Hospital infection control experts question validity of public reporting metrics in new survey

Infection control experts found that certain quality metrics are seen as low value and should be retired

Peer-Reviewed Publication

University of Maryland School of Medicine

Infections spread in hospitals and other healthcare settings cause over 680,000 infections and 72,000 patient deaths in the U.S. every year. Surveillance and reporting of these infections to government entities has become a key part of hospital infection control programs, yet infection control experts question the effectiveness of these measures at protecting public health. That is the finding of a new survey led by researchers at the University of Maryland School of Medicine. Results were recently published in the journal JAMA Network Open.

The UMSOM researchers analyzed results from survey respondents from 43 U.S. hospitals that are part of the Healthcare Epidemiology Research Network, a consortium focusing on research in infection control and antibiotic misuse. The respondents reported that many metrics, such as surgical site infections and antibiotic-resistant (MRSA) bloodstream infections, were important measures of infection control that should be reported to the federal government. The vast majority of respondents, however, said that two metrics -- related to sepsis management and ventilator-associated infections -- were not useful measures of infection control efforts.
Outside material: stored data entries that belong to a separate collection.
(** A key that is not an editing key. *)
Lemma consoleintr_plain k pend line c : input_rep (kcons k) pend line -> 0 <= c < 256 -> PtableLock ∉ held k ->
  let r := if (c =? 0) || (Z.of_nat (length (pend ++ line)) =? ibufsize) then (pend, line)
    else let c := if c =? 13 then 10 else c in
      if (c =? 10) || (c =? ctl 68) || (Z.of_nat (length (pend ++ line ++ [u8 c])) =? ibufsize) then (pend ++ line ++ [u8 c], [])
      else (pend, line ++ [u8 c]) in
  exists b k', (s ← gets kcons ;
    whenK (negb (c =? 0) && (u32 (ie s - ir s) <? ibufsize)) (
      let c := if c =? 13 then 10 else c in
      upd_input (fun s => s <| ibuf ::= <[Z.to_nat (ie s mod ibufsize) := u8 c]> |> <| ie := u32 (ie s + 1) |>) ;;
      consputc c ;;
      s ← gets kcons ;
      whenK ((c =? 10) || (c =? ctl 68) || (ie s =? u32 (ir s + ibufsize))) (
        upd_input (fun s => s <| iw := ie s |>) ;;
        wakeup ChanInput)) ;;
    mret false) k = Ret b k' /\ typed k k' /\ input_rep (kcons k') r.1 r.2.
Proof.
  intros H Hc Hh r. pose proof H as [Hraw Hw Hf Hl]. pose proof (raw_room _ _ Hraw) as Hroom. pose proof (raw_e _ _ Hraw) as He.
  pose proof (raw_r _ _ Hraw) as Hr0.
  kunfold. cbn [obind].
  assert (u32 (ie (kcons k) - ir (kcons k)) = Z.of_nat (length (pend ++ line))) as ->.
  { rewrite He. replace (ir (kcons k)) with (u32 (ir (kcons k) + 0)) at 2 by (rewrite Z.add_0_r; by apply u32_small).
    change ibufsize with 128 in *. rewrite u32_diff; lia. }
  unfold r. destruct (Z.eqb_spec c 0) as [->|Hc0]; cbn [negb andb orb].
  { eexists _, k. split; [reflexivity|]. by split; [left|]. }
  destruct (Z.eqb_spec (Z.of_nat (length (pend ++ line))) ibufsize) as [Ef|Ef].
  { rewrite (proj2 (Z.ltb_ge _ _)) by lia. eexists _, k. split; [reflexivity|]. by split; [left|]. }
  rewrite (proj2 (Z.ltb_lt _ _)) by lia. set (c' := if c =? 13 then 10 else c).
  unfold upd_input, consputc. kunfold. cbn [obind].
  pose proof (input_raw_echo _ _ (fun o => o ++ [c']) (input_raw_push _ _ (u8 c') Hraw ltac:(lia))) as Hpush. rewrite <- app_assoc in Hpush.
  set (k1 := _ <| kcons ::= _ |> <| kcons ::= _ |>).
  change (input_raw (kcons k1) (pend ++ line ++ [u8 c'])) in Hpush.
  assert (only_console k k1) as F1 by (unfold only_console, k1; kernel_ext).
  assert ((ie (kcons k1) =? u32 (ir (kcons k1) + ibufsize)) = (Z.of_nat (length (pend ++ line ++ [u8 c'])) =? ibufsize)) as ->.
  { rewrite (raw_e _ _ Hpush). pose proof (raw_room _ _ Hpush) as Hr1. change ibufsize with 128 in *.
    destruct (Z.eqb_spec (Z.of_nat (length (pend ++ line ++ [u8 c']))) 128) as [E|E]; [apply Z.eqb_eq; by rewrite E|].
    apply Z.eqb_neq. intros E'. pose proof (u32_diff (ir (kcons k1)) 128 (Z.of_nat (length (pend ++ line ++ [u8 c']))) ltac:(lia)) as Hd.
    rewrite <- E', Z.sub_diag in Hd. change (u32 0) with 0 in Hd. lia. }
  assert (iw (kcons k1) = iw (kcons k) /\ ir (kcons k1) = ir (kcons k)) as [Ew Er] by done.
  clearbody k1. destruct ((c' =? 10) || (c' =? ctl 68) || (Z.of_nat (length (pend ++ line ++ [u8 c'])) =? ibufsize)) eqn:Ec.
  - cbn [obind]. rewrite wakeup_spec by (simpl; rewrite F1; exact Hh). cbn [obind]. eexists _, _. split; [reflexivity|]. split.
    + right. eexists. split; [|reflexivity]. etrans; [exact F1|]. unfold only_console. kernel_ext.
    + cbn [fst snd]. split; simpl; rewrite ?app_nil_r; try done; [by destruct Hpush; split|]. apply (raw_e _ _ Hpush).
  - apply orb_false_iff in Ec as [Ec Ec2]. apply orb_false_iff in Ec as [Ec0 _]. apply Z.eqb_neq in Ec0, Ec2.
    eexists _, k1. split; [reflexivity|]. split; [by left|]. cbn [fst snd]. split; [done|by rewrite Ew, Er|done|].
    apply Forall_app. split; [done|]. constructor; [|constructor]. unfold c' in *. destruct (c =? 13); [done|].
    unfold u8. rewrite Z.mod_small by lia. done.
Qed.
“These infection control metrics are intended to reflect the quality of care at each institution, but some of the metrics don’t take into account the complex care provided by academic institutions as compared to community hospitals,” said study lead author Gregory Schrank, MD, Assistant Professor of Medicine at UMSOM. “Some have infections that can’t be prevented, while other metrics we are required to report aren’t indicative of an infection and don’t lead to an improvement in the quality of care that patients receive. Our survey found that tracking these metrics can detract from other important infection prevention work.”
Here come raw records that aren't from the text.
(** A new process gets a slot that was unused, a page for its kernel stack, and a number
    that no process in the table has; all other slots stay as they are.  [allocproc] fails
    only without a free slot or page, and then no page is lost. *)
Theorem allocproc_unique_pid {I : Image} k l :
  PtableLock ∉ held k -> procs_ok k -> free_rep k l -> nextpid k < 2 ^ 31 - 1 ->
  match allocproc k with
  | Ret (Some i) k' =>
      procs_ok k' /\ (i < NPROC)%nat /\ state (proc_at k i) = UNUSED /\ state (proc_at k' i) = EMBRYO /\
      pid (proc_at k' i) = nextpid k /\ (forall j, j <> i -> proc_at k' j = proc_at k j) /\
      exists l', l = kstack (proc_at k' i) :: l' /\ free_rep k' l'
  | Ret None k' =>
      procs_ok k' /\ free_rep k' l /\ (forall j, state (proc_at k' j) = state (proc_at k j)) /\
      (l = [] \/ forall j, (j < NPROC)%nat -> state (proc_at k j) <> UNUSED)
  | _ => False
  end.
Proof.
  intros Hh Hok Hr Hn. pose proof Hok as [Hl _ _ Hn1].
  destruct (allocproc_spec k l Hh Hr Hn ltac:(lia) Hl)
    as [(i & s & l' & km & -> & Hi & Hs & -> & Hs0 & Hr') | [(-> & i & Hi & Hs & ->) | [Hno ->]]].
  - assert (procs_ok (upd_proc i (born (nextpid k) s) k <| nextpid := nextpid k + 1 |>)) as Hok'.
    { apply procs_ok_upd; [done|done|lia|]. right. right. split; [done|lia]. }
    set (k' := _ <| kmem := km |>).
    assert (forall j, proc_at k' j = if decide (j = i) then born (nextpid k) s (proc_at k i) else proc_at k j) as Hat
      by (intros j; by apply proc_slot).
    rewrite !Hat, decide_True by done. split_and!; try done.
    + destruct Hok' as [A B C E]. by split.
    + intros j Hj. by rewrite Hat, decide_False.
    + by exists l'.
  - split_and!; [|done| |by left].
    + apply procs_ok_upd; [done|done|lia|by left].
    + intros j. change (state (proc_at (upd_proc i (stillborn (nextpid k)) k) j) = state (proc_at k j)).
      rewrite proc_slot by done. case_decide; [by subst|done].
  - split_and!; try done. by right.
Qed.

#[export] Instance demo_image : Image := {| forkret_addr := 2148541248; initcode := [] |}.

Lemma kernel0_proc i : proc_at kernel0 i = zero_proc.
Proof.
  unfold proc_at. destruct (decide (i < NPROC)%nat) as [Hi|Hi].
  - by apply lookup_total_replicate_2.
  - rewrite list_lookup_total_alt, lookup_ge_None_2; [done|]. change (length (ptable kernel0)) with NPROC. lia.
Qed.

Lemma small_procs : procs_ok small.
Proof.
  split; [done|..]; try (intros i j); try intros i; change (proc_at small) with (proc_at kernel0); rewrite ?kernel0_proc; done.
Qed.

Lemma allocproc_unique_pid_witness :
  exists r k', allocproc small = Ret r k' /\ procs_ok k'.
Proof.
  pose proof (allocproc_unique_pid small [small_dir + 12288] (not_elem_of_nil _) small_procs
    (vs_free _ _ _ _ _ (as_space _ _ _ _ _ _ small_ok))) as H.
  destruct (allocproc small) as [[i|] k'|m|m| |k' r].
  - exists (Some i), k'. split; [reflexivity|]. apply H. reflexivity.
  - exists None, k'. split; [reflexivity|]. apply H. reflexivity.
  - destruct H. reflexivity.
  - destruct H. reflexivity.
  - destruct H. reflexivity.
  - destruct H. reflexivity.
Defined.

(** ** Sharing files *)

Lemma filedup_spec k f : FtableLock ∉ held k -> 1 <= fref (file_at k f) < 2 ^ 31 - 1 ->
  filedup f k = Ret f (set_files (alter (fun x => x <| fref ::= (fun r => r + 1) |>) f (ftable (fsys k))) k).
Proof.
  intros Hh Hr. unfold filedup, upd_file. kunfold. rewrite acquire_ok by done. cbn [obind].
  change (file_at (k <| held ::= cons FtableLock |>) f) with (file_at k f). rewrite (proj2 (Z.ltb_ge _ _)) by lia.
  rewrite sadd_ok by lia. cbn [obind]. rewrite (release_ok _ (held k)) by done. cbn [obind].
  apply (f_equal (Ret f)). unfold set_files. kernel_ext. simpl. destruct (fsys k) as [l ic sb fi] eqn:E. 
  unfold upd, upd_ftable. simpl. f_equal. apply list_eq. intros j. destruct (decide (f = j)) as [<-|Hne].
  - rewrite !list_lookup_alter_eq. unfold file_at. rewrite E. simpl. destruct (l !! f) as [x|] eqn:Ex; simpl; [|done].
    by rewrite (list_lookup_total_correct _ _ _ Ex).
  - by rewrite !list_lookup_alter_ne.
Qed.

Lemma idup_spec k d : IcacheLock ∉ held k -> - 2 ^ 31 <= iref (inode_at k d) < 2 ^ 31 - 1 ->
  idup d k = Ret d (k <| fsys ::= fun s => s <| icache ::= alter (fun x => x <| iref := iref (inode_at k d) + 1 |>) d |> |>).
Proof.
  intros Hh Hr. unfold idup, upd_inode. kunfold. rewrite acquire_ok by done. cbn [obind].
  change (inode_at (k <| held ::= cons IcacheLock |>) d) with (inode_at k d). rewrite sadd_ok by lia. cbn [obind].
  rewrite (release_ok _ (held k)) by done. cbn [obind]. apply (f_equal (Ret d)). kernel_ext.
Qed.

(** The effect of the loop over the descriptors from [fd] on. *)
Fixpoint dup_to (left fd : nat) (src dst : list (option nat)) : list (option nat) :=
  match left with
  | O => dst
  | S left' => dup_to left' (S fd) src (match src !!! fd with Some f => <[fd := Some f]> dst | None => dst end)
  end.

Fixpoint ref_all (left fd : nat) (src : list (option nat)) (l : list file) : list file :=
  match left with
  | O => l
  | S left' =>
      ref_all left' (S fd) src
        (match src !!! fd with Some f => alter (fun x => x <| fref ::= (fun r => r + 1) |>) f l | None => l end)
  end.

Lemma upd_proc_id i k : upd_proc i (fun p => p) k = k.
Proof. unfold upd_proc. kernel_ext. simpl. by apply list_alter_id. Qed.

Lemma dup_files_spec left : forall np cp fd k,
  np <> cp -> FtableLock ∉ held k -> length (ftable (fsys k)) = NFILE ->
  (forall j f, ofile (proc_at k cp) !!! j = Some f -> (f < NFILE)%nat /\ 1 <= fref (file_at k f) < 2 ^ 31 - 1 - Z.of_nat left) ->
  dup_files left np cp fd k =
    Ret tt (upd_proc np (fun q => q <| ofile ::= dup_to left fd (ofile (proc_at k cp)) |>)
      (set_files (ref_all left fd (ofile (proc_at k cp)) (ftable (fsys k))) k)).
Proof.
  induction left as [|left IH]; intros np cp fd k Hne Hh Hl Hf; cbn [dup_files dup_to ref_all].
  - kunfold. apply (f_equal (Ret tt)). rewrite set_files_id. rewrite <- (upd_proc_id np k) at 1. unfold upd_proc. kernel_ext. simpl.
    apply list_alter_ext; [|done]. intros q _. by destruct q.
  - unfold set_proc. kunfold. cbn [obind]. destruct (ofile (proc_at k cp) !!! fd) as [f|] eqn:E.
    + destruct (Hf fd f E) as [Hfn Hfr]. rewrite filedup_spec by (done || lia). cbn [obind].
      set (k1 := upd_proc np _ _).
      assert (proc_at k1 cp = proc_at k cp) as Ep.
      { unfold proc_at, k1, upd_proc. simpl. by apply alter_other. }
      rewrite IH; rewrite ?Ep; try done.
      * apply (f_equal (Ret tt)). unfold k1, upd_proc, set_files. kernel_ext. simpl. rewrite alter_alter. done.
      * simpl. by rewrite length_alter.
      * intros j g Hg. destruct (Hf j g Hg) as [Hgn Hgr]. split; [done|].
        change (file_at k1 g) with (alter (fun x => x <| fref ::= (fun r => r + 1) |>) f (ftable (fsys k)) !!! g).
        rewrite file_slot by lia. case_decide as Eg; [|unfold file_at in *; lia]. subst g. simpl. unfold file_at in *. lia.
    + cbn [obind]. rewrite IH; try done. intros j g Hg. destruct (Hf j g Hg). split; [done|lia].
Qed.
 Even more surprising, 84 percent of respondents said they believed hospitals and staff “intentionally manipulate” hospital-associated infection rates publicly reported on the government’s Centers for Medicare & Medicaid Services (CMS) Hospital Care Compare website. The federal government sets reimbursement rates for Medicare and Medicaid patients based on these metrics. Survey respondents stated that they feel pressure to find ways to avoid reporting cases.  

“We found that survey respondents did not believe the metrics reported on these websites were well understood by the public,” said study co-author Daniel Morgan, MD, Professor of Epidemiology & Public Health at UMSOM. “They also did not think reimbursements should be tied to these metrics, given all the caveats to collecting and reporting them.”

While the study researchers pointed out that reporting of hospital-acquired infections has led broadly to an improvement in care, they concluded that the survey highlighted the need for adjustments to these metrics to create less of an incentive for hospitals to game the system.

“While requirements to collect and report hospital metrics were implemented with the best of intentions, improvements clearly can be made to the system,” said UMSOM Dean, Mark T. Gladwin, MD, who is also Vice President for Medical Affairs, University of Maryland, Baltimore, and the John Z. and Akiko K. Bowers Distinguished Professor. “For example, there is a need for a more robust use of risk adjustment tools in these models to create national benchmarks for hospitals that treat the most complicated cases and sickest patients.”

Other co-authors on this study who were UMSOM Epidemiology & Public Health faculty members include Surbhi Leekha, MBBS, Jonathan Baghdadi, MD, Lisa Pineles MA, and Anthony Harris, MD. A researcher from VA Boston Healthcare System and Harvard Medical School was also a study co-author.